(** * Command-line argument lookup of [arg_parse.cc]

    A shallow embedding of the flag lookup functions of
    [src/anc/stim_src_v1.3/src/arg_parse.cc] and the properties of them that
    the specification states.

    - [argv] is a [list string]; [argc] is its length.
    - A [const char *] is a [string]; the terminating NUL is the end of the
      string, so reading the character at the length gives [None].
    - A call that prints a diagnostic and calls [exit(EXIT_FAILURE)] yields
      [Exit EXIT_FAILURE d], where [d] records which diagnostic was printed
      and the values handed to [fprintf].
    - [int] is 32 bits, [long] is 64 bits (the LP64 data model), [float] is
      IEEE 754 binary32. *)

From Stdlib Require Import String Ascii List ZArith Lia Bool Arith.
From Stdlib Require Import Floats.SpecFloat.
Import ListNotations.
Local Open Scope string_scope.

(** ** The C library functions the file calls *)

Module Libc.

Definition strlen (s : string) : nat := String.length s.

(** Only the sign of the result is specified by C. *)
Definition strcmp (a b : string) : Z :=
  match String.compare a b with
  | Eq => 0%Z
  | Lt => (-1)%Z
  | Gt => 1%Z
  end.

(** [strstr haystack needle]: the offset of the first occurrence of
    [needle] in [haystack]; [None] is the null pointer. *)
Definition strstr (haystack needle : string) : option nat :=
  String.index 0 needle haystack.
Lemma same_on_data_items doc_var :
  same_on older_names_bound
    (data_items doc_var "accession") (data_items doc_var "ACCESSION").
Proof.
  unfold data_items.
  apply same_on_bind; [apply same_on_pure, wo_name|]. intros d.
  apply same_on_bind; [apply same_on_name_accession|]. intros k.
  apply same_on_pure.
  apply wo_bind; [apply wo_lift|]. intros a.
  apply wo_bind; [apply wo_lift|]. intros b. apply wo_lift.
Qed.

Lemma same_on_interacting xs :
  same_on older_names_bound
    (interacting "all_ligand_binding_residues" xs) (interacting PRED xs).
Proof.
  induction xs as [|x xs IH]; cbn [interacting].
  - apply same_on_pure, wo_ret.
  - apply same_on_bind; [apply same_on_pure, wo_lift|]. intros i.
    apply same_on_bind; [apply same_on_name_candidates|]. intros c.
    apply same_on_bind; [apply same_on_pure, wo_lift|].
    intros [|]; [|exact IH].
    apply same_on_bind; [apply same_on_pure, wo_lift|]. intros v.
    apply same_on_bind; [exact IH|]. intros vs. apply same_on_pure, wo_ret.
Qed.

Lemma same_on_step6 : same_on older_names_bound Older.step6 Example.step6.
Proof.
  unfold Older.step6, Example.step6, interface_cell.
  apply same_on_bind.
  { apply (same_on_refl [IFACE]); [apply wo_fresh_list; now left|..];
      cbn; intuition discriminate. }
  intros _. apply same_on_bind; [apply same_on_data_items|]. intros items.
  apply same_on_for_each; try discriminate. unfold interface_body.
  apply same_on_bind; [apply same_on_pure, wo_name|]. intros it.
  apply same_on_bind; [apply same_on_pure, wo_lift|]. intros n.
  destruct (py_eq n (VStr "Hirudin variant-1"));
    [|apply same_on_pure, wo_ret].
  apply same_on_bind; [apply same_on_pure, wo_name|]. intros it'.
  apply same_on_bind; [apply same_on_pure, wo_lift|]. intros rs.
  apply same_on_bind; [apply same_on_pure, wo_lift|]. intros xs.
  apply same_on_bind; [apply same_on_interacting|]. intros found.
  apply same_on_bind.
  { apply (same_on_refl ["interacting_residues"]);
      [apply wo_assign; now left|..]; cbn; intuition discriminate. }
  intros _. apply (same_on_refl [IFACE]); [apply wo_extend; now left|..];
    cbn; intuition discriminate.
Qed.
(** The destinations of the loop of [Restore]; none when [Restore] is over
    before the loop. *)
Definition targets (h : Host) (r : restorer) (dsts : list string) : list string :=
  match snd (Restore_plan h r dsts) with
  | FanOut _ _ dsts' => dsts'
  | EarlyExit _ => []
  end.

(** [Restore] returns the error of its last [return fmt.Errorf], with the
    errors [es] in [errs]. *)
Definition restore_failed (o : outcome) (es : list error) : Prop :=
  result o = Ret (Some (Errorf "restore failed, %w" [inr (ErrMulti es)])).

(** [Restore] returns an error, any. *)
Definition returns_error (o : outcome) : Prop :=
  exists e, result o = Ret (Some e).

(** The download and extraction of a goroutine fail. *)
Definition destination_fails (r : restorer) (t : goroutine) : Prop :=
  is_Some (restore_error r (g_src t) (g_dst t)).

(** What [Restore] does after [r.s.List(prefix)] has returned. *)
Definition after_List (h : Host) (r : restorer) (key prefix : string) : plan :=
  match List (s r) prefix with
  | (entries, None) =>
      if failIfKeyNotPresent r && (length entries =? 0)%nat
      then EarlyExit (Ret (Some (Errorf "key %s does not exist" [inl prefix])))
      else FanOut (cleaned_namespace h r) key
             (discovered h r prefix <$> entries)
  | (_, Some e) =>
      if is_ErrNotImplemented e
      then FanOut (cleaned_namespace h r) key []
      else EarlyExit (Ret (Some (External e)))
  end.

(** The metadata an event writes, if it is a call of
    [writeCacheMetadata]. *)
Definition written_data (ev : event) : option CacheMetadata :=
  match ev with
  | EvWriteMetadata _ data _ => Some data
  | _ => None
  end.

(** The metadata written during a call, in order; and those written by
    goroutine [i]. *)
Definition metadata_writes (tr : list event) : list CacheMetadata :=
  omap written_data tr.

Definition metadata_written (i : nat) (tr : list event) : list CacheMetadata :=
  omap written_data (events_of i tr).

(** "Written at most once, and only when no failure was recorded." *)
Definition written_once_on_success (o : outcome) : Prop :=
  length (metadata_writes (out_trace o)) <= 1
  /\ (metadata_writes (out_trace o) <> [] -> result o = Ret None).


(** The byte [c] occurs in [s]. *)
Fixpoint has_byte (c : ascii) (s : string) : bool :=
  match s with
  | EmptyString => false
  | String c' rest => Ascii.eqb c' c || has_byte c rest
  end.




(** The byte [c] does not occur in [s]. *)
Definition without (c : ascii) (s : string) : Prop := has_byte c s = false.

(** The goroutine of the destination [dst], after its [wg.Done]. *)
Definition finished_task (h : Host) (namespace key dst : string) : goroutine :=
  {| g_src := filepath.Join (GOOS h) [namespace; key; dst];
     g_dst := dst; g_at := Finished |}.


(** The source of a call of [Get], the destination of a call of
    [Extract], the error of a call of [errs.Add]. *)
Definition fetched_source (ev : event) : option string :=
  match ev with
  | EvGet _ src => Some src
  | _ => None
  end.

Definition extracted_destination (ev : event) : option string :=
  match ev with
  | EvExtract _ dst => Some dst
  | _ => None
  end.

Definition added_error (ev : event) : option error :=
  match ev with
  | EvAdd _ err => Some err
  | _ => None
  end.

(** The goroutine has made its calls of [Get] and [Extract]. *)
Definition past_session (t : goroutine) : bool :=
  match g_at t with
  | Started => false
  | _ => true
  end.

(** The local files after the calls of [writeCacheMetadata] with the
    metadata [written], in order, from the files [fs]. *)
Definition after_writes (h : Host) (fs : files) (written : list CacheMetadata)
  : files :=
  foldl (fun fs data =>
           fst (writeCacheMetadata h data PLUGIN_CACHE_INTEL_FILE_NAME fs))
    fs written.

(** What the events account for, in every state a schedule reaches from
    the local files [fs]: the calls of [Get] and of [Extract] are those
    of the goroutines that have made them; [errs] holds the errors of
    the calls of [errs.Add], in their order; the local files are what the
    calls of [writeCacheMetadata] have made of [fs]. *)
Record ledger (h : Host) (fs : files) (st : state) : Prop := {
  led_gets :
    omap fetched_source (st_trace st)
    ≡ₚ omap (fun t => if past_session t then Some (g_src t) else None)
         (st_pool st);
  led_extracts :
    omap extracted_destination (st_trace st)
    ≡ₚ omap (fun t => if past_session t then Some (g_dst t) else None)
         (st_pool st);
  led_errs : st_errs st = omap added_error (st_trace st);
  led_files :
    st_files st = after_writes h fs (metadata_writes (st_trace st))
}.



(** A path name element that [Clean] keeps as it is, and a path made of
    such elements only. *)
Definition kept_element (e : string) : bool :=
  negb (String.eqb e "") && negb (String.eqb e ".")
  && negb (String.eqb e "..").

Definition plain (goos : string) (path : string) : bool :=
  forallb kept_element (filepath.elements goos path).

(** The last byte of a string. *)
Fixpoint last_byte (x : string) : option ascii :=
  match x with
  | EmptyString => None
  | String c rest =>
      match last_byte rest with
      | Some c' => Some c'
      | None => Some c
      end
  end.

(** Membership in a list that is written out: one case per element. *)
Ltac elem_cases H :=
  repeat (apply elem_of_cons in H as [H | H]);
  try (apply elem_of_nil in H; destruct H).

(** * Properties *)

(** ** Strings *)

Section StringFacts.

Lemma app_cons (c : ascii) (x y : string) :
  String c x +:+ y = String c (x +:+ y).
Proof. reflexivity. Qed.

══════

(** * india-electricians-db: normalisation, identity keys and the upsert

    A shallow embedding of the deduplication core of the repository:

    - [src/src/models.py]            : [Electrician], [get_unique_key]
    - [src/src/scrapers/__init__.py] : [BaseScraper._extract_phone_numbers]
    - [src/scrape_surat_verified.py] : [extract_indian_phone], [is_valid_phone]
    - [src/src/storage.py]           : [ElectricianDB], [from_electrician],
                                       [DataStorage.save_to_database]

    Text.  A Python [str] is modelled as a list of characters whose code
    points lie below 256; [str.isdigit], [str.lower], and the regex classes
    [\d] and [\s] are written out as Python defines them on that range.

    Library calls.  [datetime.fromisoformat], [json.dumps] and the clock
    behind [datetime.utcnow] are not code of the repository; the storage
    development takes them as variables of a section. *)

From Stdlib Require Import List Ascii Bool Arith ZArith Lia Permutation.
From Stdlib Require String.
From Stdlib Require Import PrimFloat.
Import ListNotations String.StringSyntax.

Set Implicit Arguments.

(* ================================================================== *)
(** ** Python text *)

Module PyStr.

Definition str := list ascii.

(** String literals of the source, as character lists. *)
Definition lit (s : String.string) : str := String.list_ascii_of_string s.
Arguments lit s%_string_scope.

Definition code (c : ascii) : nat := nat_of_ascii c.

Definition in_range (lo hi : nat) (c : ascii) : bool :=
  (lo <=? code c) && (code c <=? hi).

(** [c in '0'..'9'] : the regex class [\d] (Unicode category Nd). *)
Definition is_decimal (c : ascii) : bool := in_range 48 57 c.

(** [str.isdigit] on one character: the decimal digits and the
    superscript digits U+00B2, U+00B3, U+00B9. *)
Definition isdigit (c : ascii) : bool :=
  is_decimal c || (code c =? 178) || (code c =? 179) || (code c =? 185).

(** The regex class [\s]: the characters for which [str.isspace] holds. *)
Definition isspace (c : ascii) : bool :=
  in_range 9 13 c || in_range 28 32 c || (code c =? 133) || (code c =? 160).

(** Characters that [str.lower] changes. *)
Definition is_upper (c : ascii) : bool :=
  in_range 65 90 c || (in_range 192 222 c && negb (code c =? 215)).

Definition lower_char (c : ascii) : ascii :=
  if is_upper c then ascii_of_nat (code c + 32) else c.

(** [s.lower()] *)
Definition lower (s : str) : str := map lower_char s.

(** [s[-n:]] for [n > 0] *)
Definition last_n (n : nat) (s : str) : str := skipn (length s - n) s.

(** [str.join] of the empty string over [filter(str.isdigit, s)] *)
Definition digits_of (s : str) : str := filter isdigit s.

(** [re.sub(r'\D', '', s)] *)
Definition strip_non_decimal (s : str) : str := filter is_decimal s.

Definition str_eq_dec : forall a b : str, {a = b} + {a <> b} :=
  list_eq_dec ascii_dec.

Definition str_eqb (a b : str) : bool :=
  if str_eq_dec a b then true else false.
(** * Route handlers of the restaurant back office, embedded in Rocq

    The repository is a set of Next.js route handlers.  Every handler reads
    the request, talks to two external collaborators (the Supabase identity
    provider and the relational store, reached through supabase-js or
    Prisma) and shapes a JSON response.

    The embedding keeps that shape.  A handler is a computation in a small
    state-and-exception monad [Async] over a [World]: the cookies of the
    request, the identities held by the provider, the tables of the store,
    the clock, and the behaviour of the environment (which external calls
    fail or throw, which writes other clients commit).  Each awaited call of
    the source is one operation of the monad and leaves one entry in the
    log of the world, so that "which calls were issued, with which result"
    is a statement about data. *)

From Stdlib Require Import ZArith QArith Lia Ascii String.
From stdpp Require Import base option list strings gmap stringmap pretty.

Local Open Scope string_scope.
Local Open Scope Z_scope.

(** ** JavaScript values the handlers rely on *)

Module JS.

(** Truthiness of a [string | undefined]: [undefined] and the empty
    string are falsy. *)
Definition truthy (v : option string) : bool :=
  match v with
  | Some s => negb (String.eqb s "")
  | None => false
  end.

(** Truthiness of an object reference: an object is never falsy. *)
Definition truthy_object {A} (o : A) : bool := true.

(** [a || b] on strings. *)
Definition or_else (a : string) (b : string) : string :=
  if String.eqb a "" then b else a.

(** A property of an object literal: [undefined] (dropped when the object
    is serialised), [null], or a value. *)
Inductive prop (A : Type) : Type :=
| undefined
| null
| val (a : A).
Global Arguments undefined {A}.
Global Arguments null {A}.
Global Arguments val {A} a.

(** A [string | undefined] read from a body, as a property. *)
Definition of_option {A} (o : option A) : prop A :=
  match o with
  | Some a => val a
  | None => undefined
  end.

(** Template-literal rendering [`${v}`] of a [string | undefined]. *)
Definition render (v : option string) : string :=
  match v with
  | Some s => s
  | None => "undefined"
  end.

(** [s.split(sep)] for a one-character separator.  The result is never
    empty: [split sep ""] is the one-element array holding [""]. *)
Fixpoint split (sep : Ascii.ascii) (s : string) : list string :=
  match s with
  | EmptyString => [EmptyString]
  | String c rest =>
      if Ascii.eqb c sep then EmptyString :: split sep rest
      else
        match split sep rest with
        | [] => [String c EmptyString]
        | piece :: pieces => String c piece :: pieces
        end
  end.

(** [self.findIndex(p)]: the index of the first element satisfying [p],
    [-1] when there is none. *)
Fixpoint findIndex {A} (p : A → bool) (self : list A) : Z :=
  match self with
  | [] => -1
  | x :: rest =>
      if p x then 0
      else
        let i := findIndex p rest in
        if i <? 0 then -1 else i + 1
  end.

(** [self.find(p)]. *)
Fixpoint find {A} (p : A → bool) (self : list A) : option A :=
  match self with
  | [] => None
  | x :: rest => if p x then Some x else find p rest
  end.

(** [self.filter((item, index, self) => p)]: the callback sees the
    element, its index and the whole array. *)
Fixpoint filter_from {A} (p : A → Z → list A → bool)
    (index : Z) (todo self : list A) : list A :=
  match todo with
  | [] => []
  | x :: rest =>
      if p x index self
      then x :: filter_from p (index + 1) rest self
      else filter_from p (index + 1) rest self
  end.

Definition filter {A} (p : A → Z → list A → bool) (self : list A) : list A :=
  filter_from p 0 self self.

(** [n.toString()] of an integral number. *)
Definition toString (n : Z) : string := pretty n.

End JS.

══════

Keep only the lines of the listing that contain the word "intuition", and copy them.

      cbn; intuition discriminate. }
      [apply wo_assign; now left|..]; cbn; intuition discriminate. }
    cbn; intuition discriminate.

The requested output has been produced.